> Required action: One part of the entries below is wanted: the lines from the one containing "Lemma bound_amount r" through the one containing "check_single_and_daily_limits, commit.". Write those out exactly and nothing else.

Extracted records
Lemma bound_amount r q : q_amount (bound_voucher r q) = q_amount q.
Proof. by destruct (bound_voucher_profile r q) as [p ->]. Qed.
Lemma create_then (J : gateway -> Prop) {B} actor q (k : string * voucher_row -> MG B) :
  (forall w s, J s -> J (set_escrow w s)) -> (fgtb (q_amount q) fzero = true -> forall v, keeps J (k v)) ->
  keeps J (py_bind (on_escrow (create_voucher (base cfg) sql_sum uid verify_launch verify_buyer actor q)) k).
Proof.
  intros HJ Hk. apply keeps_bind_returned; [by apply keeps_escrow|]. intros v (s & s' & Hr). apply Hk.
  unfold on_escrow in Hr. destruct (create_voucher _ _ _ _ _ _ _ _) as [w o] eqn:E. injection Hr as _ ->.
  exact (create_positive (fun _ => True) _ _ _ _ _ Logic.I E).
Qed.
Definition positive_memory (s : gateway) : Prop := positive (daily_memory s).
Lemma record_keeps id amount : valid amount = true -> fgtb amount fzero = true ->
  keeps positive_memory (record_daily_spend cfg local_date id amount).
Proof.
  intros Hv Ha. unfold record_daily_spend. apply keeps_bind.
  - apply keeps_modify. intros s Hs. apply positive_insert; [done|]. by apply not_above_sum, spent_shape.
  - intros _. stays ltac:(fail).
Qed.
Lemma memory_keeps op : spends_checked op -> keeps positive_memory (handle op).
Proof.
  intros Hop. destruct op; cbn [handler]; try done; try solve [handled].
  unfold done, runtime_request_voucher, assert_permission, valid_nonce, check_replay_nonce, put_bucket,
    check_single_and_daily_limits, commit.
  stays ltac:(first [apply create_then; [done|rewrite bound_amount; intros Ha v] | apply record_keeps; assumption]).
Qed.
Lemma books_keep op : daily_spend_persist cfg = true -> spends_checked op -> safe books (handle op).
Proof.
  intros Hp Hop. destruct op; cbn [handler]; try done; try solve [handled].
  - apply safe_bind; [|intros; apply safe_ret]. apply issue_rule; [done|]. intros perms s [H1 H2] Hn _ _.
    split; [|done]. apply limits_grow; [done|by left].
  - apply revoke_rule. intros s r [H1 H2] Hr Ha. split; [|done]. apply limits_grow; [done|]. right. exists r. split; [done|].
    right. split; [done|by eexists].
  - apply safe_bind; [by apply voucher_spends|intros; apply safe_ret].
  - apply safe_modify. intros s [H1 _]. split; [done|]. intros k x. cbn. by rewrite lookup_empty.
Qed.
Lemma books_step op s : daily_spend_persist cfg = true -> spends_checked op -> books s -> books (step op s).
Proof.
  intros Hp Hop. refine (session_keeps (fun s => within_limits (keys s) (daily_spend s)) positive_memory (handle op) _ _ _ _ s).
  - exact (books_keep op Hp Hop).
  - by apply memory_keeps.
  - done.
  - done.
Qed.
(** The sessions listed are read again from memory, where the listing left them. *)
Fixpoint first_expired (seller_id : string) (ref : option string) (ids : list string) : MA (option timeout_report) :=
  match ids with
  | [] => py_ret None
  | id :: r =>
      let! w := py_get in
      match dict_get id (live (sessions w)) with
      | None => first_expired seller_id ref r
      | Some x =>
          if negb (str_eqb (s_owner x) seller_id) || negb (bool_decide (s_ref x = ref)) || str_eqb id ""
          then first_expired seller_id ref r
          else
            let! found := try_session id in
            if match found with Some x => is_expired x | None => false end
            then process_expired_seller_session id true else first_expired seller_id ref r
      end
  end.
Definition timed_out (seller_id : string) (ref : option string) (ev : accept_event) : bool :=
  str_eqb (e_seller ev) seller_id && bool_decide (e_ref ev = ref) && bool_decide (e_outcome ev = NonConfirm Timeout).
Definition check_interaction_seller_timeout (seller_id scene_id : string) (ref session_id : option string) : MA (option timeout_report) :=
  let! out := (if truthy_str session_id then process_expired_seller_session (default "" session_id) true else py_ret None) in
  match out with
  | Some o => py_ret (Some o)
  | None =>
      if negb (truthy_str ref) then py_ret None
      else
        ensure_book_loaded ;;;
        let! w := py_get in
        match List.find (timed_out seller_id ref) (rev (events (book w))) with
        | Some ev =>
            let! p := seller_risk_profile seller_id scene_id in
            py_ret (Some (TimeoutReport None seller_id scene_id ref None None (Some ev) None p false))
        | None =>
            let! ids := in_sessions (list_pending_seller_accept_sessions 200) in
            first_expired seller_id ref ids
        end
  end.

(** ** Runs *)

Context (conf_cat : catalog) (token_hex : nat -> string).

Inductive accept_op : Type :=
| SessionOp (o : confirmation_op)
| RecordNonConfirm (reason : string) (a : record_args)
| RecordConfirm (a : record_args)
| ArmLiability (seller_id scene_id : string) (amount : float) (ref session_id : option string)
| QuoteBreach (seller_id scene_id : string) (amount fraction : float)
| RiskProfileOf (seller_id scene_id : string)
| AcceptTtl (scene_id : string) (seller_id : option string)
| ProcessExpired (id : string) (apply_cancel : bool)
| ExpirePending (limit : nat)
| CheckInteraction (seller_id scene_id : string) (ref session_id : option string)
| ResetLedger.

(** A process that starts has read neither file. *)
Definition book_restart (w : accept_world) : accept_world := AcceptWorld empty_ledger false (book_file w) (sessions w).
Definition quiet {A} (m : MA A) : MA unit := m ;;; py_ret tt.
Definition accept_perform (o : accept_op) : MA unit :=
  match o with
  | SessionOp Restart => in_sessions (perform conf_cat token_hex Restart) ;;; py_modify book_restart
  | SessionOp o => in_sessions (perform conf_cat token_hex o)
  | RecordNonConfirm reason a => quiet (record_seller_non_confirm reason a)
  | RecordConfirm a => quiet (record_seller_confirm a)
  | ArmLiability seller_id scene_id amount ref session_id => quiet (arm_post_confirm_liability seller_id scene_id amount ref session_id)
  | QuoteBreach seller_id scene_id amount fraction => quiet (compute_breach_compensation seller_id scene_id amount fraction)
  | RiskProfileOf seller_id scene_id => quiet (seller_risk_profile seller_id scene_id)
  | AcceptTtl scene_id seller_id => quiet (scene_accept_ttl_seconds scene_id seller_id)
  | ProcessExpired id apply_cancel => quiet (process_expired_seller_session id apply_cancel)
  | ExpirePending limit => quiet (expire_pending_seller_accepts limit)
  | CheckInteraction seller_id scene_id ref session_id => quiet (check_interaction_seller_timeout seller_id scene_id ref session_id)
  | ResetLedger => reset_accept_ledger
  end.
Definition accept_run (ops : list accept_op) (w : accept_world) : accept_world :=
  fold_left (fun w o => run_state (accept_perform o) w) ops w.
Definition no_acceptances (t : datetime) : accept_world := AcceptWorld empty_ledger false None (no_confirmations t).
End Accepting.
==
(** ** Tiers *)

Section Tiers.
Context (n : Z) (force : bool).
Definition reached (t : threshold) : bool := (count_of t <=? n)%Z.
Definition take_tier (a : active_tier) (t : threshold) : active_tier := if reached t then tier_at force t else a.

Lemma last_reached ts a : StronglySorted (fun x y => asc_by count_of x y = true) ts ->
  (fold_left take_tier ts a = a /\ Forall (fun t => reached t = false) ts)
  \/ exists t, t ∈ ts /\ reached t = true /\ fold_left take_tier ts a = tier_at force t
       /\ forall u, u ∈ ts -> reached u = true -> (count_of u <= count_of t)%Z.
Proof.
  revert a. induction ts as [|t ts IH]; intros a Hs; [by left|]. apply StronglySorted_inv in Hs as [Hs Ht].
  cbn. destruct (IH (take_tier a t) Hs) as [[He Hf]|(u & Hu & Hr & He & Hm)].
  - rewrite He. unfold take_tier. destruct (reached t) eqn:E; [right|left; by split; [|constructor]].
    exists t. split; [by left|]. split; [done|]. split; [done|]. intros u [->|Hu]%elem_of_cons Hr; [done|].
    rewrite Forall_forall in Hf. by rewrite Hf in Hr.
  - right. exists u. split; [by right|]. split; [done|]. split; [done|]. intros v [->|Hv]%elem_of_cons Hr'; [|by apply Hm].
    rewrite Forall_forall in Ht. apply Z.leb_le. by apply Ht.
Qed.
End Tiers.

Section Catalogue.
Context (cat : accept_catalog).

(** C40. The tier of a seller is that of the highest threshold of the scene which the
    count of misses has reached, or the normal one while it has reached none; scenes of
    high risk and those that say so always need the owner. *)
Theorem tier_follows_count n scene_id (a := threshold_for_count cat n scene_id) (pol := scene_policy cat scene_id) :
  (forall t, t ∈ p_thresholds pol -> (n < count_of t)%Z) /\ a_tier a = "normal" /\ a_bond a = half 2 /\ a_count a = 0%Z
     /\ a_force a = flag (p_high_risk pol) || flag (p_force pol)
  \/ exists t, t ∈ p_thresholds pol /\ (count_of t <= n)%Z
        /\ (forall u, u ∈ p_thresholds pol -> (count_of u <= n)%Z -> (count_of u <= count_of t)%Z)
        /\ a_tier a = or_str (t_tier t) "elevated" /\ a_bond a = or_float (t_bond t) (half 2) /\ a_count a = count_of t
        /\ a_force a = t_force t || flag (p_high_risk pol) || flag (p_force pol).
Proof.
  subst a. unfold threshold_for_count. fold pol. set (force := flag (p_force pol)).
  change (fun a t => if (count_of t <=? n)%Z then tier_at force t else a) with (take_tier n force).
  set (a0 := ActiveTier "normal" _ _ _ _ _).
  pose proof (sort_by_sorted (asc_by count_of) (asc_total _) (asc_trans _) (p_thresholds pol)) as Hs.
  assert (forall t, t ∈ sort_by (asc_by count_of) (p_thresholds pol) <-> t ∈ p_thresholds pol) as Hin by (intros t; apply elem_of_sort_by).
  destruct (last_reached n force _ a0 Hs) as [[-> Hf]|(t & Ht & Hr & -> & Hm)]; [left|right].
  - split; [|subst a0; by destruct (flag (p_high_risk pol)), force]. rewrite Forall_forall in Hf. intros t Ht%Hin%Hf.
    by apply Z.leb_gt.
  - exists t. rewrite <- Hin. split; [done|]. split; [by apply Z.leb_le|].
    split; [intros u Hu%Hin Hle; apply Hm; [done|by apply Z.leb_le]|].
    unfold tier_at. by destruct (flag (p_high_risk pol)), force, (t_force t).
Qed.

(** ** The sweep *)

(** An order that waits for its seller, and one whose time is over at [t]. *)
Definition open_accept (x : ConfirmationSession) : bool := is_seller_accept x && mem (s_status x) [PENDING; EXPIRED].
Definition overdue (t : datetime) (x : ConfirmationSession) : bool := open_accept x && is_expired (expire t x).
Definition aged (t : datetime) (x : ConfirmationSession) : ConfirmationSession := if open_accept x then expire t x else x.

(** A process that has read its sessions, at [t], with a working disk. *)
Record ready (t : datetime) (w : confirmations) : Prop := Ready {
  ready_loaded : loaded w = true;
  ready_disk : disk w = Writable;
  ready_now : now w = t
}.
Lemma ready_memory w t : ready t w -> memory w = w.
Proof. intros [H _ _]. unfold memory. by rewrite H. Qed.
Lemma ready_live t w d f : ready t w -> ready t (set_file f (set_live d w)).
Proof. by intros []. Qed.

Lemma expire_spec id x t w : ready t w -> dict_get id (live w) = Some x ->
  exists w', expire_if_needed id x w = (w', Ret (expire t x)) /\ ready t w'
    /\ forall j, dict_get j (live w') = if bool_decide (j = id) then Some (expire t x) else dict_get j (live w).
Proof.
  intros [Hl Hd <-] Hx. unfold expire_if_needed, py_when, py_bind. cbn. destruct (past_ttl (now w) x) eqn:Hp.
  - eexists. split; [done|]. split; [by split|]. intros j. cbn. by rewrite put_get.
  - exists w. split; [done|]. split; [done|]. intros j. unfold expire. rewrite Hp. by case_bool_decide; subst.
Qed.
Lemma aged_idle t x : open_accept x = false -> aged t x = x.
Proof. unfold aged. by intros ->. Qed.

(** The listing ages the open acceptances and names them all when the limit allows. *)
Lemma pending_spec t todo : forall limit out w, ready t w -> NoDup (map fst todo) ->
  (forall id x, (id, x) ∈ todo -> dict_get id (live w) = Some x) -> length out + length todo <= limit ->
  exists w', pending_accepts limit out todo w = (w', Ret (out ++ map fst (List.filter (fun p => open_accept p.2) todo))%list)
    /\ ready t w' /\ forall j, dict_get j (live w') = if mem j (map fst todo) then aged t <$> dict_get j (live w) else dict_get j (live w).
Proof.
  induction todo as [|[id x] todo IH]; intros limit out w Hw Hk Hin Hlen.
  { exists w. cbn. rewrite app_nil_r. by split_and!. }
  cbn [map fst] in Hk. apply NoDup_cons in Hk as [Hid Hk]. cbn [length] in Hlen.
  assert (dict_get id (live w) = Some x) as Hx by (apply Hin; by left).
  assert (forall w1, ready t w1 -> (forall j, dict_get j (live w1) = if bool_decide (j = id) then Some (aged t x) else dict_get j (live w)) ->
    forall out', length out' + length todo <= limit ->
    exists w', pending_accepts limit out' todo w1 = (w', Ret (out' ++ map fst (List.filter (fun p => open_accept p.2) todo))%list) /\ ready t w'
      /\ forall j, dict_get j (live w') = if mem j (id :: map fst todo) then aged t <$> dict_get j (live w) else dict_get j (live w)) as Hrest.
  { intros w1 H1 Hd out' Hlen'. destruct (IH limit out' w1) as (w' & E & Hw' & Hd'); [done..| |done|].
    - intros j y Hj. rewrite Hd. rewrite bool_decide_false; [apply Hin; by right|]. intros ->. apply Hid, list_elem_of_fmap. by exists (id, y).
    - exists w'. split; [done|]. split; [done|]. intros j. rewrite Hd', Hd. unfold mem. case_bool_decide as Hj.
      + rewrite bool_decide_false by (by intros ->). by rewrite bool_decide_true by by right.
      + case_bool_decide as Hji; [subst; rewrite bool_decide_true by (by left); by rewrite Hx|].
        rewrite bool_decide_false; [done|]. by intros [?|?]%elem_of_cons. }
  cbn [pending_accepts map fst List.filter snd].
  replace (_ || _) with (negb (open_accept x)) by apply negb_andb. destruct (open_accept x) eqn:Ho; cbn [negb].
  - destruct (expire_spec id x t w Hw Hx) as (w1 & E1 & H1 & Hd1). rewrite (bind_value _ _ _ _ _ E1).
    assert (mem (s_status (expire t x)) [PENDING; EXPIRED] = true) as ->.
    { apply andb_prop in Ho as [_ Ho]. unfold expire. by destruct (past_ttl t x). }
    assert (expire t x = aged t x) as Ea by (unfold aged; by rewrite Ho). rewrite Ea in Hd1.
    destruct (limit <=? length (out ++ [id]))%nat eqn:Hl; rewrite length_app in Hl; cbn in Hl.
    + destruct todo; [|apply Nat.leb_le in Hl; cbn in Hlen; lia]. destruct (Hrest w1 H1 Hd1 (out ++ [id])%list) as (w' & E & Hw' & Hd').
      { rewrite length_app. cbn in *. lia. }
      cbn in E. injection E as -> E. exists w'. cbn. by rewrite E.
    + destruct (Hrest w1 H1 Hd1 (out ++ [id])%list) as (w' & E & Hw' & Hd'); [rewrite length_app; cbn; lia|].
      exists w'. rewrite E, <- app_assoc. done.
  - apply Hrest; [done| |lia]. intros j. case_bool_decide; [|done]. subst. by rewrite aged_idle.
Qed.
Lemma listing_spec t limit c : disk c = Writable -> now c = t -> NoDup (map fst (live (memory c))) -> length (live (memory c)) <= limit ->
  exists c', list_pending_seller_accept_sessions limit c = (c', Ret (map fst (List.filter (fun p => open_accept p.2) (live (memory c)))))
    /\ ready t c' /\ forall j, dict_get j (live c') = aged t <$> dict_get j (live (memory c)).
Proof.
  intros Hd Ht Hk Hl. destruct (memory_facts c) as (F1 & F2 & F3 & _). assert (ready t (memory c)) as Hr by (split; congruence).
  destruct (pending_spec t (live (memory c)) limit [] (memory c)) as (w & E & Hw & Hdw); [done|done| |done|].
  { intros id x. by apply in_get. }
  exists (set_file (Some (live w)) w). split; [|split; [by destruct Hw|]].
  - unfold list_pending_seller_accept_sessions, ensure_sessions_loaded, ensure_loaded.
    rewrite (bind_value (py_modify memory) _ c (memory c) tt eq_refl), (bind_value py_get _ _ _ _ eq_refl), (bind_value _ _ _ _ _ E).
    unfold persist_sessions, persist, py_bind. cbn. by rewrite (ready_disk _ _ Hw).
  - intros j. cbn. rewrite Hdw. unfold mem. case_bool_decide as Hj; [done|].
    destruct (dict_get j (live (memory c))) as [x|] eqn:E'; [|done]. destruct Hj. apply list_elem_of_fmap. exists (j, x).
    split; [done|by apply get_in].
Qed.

> Answer to the exercise:
Lemma bound_amount r q : q_amount (bound_voucher r q) = q_amount q.
Proof. by destruct (bound_voucher_profile r q) as [p ->]. Qed.
Lemma create_then (J : gateway -> Prop) {B} actor q (k : string * voucher_row -> MG B) :
  (forall w s, J s -> J (set_escrow w s)) -> (fgtb (q_amount q) fzero = true -> forall v, keeps J (k v)) ->
  keeps J (py_bind (on_escrow (create_voucher (base cfg) sql_sum uid verify_launch verify_buyer actor q)) k).
Proof.
  intros HJ Hk. apply keeps_bind_returned; [by apply keeps_escrow|]. intros v (s & s' & Hr). apply Hk.
  unfold on_escrow in Hr. destruct (create_voucher _ _ _ _ _ _ _ _) as [w o] eqn:E. injection Hr as _ ->.
  exact (create_positive (fun _ => True) _ _ _ _ _ Logic.I E).
Qed.
Definition positive_memory (s : gateway) : Prop := positive (daily_memory s).
Lemma record_keeps id amount : valid amount = true -> fgtb amount fzero = true ->
  keeps positive_memory (record_daily_spend cfg local_date id amount).
Proof.
  intros Hv Ha. unfold record_daily_spend. apply keeps_bind.
  - apply keeps_modify. intros s Hs. apply positive_insert; [done|]. by apply not_above_sum, spent_shape.
  - intros _. stays ltac:(fail).
Qed.
Lemma memory_keeps op : spends_checked op -> keeps positive_memory (handle op).
Proof.
  intros Hop. destruct op; cbn [handler]; try done; try solve [handled].
  unfold done, runtime_request_voucher, assert_permission, valid_nonce, check_replay_nonce, put_bucket,
    check_single_and_daily_limits, commit.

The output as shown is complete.